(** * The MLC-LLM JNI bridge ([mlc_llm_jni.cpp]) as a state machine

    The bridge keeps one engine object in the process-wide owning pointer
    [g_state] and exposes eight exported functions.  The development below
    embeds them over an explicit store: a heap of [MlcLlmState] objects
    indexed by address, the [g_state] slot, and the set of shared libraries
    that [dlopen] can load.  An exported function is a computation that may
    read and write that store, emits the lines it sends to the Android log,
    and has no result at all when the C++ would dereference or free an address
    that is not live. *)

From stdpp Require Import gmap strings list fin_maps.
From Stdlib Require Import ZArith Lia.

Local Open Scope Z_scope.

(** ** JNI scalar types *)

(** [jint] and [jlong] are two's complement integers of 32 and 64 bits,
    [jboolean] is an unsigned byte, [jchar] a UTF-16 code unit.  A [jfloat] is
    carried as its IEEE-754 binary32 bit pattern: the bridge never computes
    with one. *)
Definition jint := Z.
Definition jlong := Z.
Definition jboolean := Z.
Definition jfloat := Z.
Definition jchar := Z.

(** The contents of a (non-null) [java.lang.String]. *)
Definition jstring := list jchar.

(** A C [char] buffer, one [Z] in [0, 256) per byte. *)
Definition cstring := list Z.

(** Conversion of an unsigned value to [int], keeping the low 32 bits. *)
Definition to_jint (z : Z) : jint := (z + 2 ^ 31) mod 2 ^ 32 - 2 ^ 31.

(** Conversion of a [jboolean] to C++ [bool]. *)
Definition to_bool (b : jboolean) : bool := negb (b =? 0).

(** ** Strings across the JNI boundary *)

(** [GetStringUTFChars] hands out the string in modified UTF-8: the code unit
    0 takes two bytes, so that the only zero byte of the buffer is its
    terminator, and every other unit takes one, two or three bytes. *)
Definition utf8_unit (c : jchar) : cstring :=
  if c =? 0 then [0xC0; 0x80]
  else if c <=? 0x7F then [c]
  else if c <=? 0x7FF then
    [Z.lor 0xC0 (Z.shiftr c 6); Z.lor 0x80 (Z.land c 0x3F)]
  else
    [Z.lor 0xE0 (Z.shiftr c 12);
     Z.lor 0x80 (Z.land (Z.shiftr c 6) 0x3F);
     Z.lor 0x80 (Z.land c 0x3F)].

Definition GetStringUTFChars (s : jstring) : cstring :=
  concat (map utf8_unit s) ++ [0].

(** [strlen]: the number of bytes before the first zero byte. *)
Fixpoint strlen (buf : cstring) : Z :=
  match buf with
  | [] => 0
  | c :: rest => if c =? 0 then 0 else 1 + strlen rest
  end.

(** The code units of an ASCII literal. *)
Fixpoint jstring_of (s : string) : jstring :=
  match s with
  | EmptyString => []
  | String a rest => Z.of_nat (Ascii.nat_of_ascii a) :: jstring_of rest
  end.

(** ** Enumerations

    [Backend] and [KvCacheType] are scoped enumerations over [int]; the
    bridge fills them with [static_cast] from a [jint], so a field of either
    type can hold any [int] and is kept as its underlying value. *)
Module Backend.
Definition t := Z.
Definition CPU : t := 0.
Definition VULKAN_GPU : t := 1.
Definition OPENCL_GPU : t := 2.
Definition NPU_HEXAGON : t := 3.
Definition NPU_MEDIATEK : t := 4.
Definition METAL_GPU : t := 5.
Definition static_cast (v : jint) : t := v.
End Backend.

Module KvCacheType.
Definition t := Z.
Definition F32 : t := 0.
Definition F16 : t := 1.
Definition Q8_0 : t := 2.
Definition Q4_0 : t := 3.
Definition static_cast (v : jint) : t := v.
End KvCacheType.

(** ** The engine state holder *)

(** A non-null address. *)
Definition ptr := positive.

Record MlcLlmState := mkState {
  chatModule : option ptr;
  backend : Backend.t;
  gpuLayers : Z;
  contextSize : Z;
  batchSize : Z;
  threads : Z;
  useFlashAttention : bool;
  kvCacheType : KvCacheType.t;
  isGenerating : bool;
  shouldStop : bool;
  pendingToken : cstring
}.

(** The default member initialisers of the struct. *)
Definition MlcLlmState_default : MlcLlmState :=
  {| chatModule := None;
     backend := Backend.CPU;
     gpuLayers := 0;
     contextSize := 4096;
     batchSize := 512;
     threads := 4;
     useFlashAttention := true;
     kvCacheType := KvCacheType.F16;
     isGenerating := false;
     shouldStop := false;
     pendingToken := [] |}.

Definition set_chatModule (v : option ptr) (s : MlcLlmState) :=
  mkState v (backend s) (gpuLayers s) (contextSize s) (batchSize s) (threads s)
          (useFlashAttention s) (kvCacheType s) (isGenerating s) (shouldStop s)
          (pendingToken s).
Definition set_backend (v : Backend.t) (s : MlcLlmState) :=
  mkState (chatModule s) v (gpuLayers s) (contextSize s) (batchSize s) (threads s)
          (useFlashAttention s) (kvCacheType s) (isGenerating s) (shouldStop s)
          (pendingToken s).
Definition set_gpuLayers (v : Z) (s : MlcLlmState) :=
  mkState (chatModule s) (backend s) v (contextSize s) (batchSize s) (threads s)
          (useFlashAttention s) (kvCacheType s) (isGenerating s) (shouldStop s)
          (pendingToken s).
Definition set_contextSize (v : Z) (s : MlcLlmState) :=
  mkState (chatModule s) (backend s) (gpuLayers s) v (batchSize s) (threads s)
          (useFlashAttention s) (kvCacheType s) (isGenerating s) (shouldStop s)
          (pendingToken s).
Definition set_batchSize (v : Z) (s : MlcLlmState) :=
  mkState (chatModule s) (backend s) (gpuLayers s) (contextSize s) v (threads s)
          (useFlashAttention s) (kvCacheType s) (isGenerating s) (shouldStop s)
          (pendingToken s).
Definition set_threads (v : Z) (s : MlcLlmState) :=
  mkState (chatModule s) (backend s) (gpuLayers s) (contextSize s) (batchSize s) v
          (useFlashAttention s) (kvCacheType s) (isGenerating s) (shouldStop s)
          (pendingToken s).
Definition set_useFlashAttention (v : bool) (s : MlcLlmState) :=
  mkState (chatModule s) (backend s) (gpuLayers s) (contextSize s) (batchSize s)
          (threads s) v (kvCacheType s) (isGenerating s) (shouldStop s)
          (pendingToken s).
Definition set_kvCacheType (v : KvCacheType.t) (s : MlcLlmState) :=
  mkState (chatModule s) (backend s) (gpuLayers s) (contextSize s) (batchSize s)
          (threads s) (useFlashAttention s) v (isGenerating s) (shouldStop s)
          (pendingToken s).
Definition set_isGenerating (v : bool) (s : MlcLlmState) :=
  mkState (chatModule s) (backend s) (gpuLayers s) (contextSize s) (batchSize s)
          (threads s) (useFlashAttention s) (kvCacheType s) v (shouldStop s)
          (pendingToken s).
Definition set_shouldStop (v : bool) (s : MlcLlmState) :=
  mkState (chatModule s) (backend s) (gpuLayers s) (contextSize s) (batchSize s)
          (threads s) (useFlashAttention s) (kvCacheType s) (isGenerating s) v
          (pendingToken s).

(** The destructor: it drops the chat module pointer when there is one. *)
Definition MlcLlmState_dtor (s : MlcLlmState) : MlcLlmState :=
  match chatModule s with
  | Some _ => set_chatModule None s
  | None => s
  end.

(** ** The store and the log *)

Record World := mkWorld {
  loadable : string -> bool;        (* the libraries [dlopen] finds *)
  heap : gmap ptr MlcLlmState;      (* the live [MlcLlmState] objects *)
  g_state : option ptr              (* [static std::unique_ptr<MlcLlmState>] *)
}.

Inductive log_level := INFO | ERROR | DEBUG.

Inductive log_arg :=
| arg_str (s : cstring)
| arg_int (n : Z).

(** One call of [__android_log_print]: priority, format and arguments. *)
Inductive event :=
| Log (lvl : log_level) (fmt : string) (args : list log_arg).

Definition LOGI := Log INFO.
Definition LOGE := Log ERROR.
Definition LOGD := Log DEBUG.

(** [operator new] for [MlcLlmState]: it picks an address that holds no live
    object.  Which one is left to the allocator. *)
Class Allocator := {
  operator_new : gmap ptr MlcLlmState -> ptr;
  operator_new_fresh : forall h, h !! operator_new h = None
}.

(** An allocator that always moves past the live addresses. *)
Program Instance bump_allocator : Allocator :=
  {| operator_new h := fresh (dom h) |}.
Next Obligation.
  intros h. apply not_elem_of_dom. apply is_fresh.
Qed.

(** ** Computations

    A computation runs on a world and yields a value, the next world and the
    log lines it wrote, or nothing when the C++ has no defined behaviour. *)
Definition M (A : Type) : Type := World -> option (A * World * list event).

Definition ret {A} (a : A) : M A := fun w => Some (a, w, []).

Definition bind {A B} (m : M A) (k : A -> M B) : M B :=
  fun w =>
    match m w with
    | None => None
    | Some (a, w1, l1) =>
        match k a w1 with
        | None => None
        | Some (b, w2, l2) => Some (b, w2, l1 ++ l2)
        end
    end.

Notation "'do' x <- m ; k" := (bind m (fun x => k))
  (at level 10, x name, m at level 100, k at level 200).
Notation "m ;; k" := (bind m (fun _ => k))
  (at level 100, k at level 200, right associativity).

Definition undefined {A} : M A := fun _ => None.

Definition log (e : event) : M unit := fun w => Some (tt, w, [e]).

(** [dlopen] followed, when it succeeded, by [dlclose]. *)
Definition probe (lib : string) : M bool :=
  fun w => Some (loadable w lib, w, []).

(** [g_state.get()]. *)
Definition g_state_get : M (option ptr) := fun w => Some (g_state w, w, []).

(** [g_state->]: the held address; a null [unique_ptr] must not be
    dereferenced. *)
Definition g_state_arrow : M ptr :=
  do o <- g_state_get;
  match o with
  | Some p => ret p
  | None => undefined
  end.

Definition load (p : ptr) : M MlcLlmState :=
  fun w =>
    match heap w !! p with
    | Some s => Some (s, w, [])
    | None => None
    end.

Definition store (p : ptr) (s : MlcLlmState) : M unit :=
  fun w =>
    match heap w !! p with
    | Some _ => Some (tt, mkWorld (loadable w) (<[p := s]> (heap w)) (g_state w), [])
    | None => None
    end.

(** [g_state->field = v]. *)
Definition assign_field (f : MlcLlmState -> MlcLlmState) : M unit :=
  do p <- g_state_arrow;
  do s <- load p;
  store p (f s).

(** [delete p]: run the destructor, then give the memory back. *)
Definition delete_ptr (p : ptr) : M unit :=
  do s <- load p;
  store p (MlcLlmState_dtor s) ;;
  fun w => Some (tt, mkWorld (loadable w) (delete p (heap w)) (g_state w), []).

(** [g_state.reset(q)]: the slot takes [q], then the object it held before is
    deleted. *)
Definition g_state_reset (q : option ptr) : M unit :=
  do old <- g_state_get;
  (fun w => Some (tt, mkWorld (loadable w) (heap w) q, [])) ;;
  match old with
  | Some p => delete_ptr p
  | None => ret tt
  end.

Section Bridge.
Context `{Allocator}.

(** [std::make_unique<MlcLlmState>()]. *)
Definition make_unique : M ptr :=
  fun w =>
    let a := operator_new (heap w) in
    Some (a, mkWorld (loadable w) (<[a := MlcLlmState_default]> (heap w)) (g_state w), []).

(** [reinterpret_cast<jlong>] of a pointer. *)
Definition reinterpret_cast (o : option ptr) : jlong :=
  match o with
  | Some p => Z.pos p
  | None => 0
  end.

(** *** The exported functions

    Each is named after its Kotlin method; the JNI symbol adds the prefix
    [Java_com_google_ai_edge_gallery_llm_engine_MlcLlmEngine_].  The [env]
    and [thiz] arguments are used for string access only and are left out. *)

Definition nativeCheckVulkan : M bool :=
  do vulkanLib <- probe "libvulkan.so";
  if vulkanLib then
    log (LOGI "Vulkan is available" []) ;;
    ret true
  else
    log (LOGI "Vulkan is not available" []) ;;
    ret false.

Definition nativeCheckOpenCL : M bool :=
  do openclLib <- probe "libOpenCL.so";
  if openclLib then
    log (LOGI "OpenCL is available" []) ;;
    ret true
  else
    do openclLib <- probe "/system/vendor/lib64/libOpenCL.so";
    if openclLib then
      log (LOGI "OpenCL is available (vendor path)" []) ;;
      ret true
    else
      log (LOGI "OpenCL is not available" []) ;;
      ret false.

What you should do =
For this exercise, please copy exactly the lines of the material above from its first line through the line where "Definition jboolean := Z." appears.

Reply =
(** * The MLC-LLM JNI bridge ([mlc_llm_jni.cpp]) as a state machine

    The bridge keeps one engine object in the process-wide owning pointer
    [g_state] and exposes eight exported functions.  The development below
    embeds them over an explicit store: a heap of [MlcLlmState] objects
    indexed by address, the [g_state] slot, and the set of shared libraries
    that [dlopen] can load.  An exported function is a computation that may
    read and write that store, emits the lines it sends to the Android log,
    and has no result at all when the C++ would dereference or free an address
    that is not live. *)

From stdpp Require Import gmap strings list fin_maps.
From Stdlib Require Import ZArith Lia.

Local Open Scope Z_scope.

(** ** JNI scalar types *)

(** [jint] and [jlong] are two's complement integers of 32 and 64 bits,
    [jboolean] is an unsigned byte, [jchar] a UTF-16 code unit.  A [jfloat] is
    carried as its IEEE-754 binary32 bit pattern: the bridge never computes
    with one. *)
Definition jint := Z.
Definition jlong := Z.
Definition jboolean := Z.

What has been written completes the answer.